Solveeczema.org is an amateur website I began years ago to help other parents solve their children’s eczema.  It has been my hobby for many years, completely non-commercial, parent-to-parent.  Until May 2011, I hadn’t even monetized it with ad revenue, despite how simple and lucrative online allergy and eczema ads are, because Google ads and similar services use keywords that end up advertising many products I feel would harm people my site is supposed to help.  I tried monetizing the site for awhile, but suspended it soon after as it ended up more trouble than it was worth, I feel gave people the wrong impression and could have turned away some people who would otherwise have been helped, and it earned very little anyway.  I may add some affiliate ads for things I just enjoy, like Giant Microbes, but haven’t yet.

It has always been my goal to do a medical study, and I have been exploring the best way to do that.  Ultimately, I would like to grow a social venture that gives a hefty percentage of its bottom line to fund an affiliated non-profit research arm working to solve tough medical problems, where I believe the solution already exists in medical literature, what is needed is more problem solving than new science.

In the short term, I am trying to publish a book and make a medical study happen.  I recently had an epiphany about crowdsourcing the medical study, which you can read about on the Changemakers website by searching on “solveeczema”.  

Donations are most welcome and will help more than you know.  Although SolveEczema.org is a noncommercial endeavor, donations are not tax deductible as it is not a registered nonprofit.  (Donations typically amount to no more than a few hundred dollars a year, enough to help defray the cost of the site so I can afford to keep it online.)

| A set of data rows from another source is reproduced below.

(* ===== verification/FlushProps.v ===== *)
(** * Publishing a buffer

    A flush on a server and a device that answer publishes the buffer and
    leaves the cached extents at what the store then holds.  (FlushOrder has the
    order of bytes and records, LostReplies what a discarded buffer gives back.) *)

From S2P Require Import Prelude Etcd EtcdFacts Schema Store StoreLogic Locks Extents ExtentProps SchemaProps Allocator AllocatorProps ArenaPool InodeTimes Service DataPath ReadProps ReplayProps Delegate BufferProps FlushOrder.

(** ** A server that answers over a device that accepts writes *)

Definition device_writes (q : req) : resp q → Prop :=
  match q return resp q → Prop with
  | QIO (DevWrite _ _) => λ ok, ok = true
  | _ => λ _, True
  end.

Class WorkingDevice (E : Etcd) : Prop := device_accepts : ∀ q s, device_writes q (eserve q s).2.

#[global] Instance ref_device : WorkingDevice ref_etcd.
Proof. intros [| | | | | | | | | | |[]] s; done. Qed.

Definition exact_dev (q : req) (m m' : mvcc) (r : resp q) : Prop := etcd_exact q m m' r ∧ device_writes q r.

Abbreviation wpd p Q m := (wp exact_dev eq (λ _ _, True) p Q (m, tt)).

Lemma wp_answers {Γ A} (X X' : ∀ q : req, mvcc → mvcc → resp q → Prop) R G (p : prog A) Q (σ : mvcc * Γ) :
  (∀ q m m' r, X' q m m' r → X q m m' r) → wp X R G p Q σ → wp X' R G p Q σ.
Proof.
  intros HX. revert σ. induction p as [a|q k IH]; intros σ H; [exact H|].
  intros σ1 m2 r HR Hx. destruct (H σ1 m2 r HR (HX _ _ _ _ Hx)) as (g2 & ? & ?). eauto.
Qed.

Lemma wpd_of_wpx {A} (p : prog A) Q m : wpx p Q m → wpd p Q m.
Proof. apply wp_answers. by intros q m0 m' r [? _]. Qed.

Lemma wpd_run `{E : Etcd, !ReliableEtcd E, !WorkingDevice E} {A} (p : prog A) (Q : A → mvcc → Prop) s :
  wpd p (λ a σ, Q a σ.1) (eview s) → Q (run p s).2 (eview (run p s).1).
Proof.
  revert s. induction p as [a|q k IH]; simpl; intros s Hp; [by apply (Hp (eview s, tt))|].
  destruct (eserve q s) as [s' r] eqn:Es. apply IH.
  pose proof (etcd_answers q s) as Hd. pose proof (device_accepts q s) as Hw. rewrite Es in Hd, Hw.
  by destruct (Hp (eview s, tt) _ _ eq_refl (conj Hd Hw)) as ([] & _ & ?).
Qed.

Section answering.
Implicit Types (m : mvcc).

Lemma wpd_ret {A} (a : A) (Q : A → mvcc * unit → Prop) m : Q a (m, tt) → wpd (Ret a) Q m.
Proof. by intros ? σ1 <-. Qed.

The Solveeczema.org website and blog continue to explain in detail how people can find their own products.  I recommend products because people ask me to.  I am not selling anything myself.   If people link from the SolveEczema Amazon.com astore to purchase products they would anyway, a small portion of sales goes to support SolveEczema.org without increasing the cost to buyers.  The one glaring product absence from Amazon.com is CalBenPureSoap laundry and soap products, which have to be purchased directly from CalBen.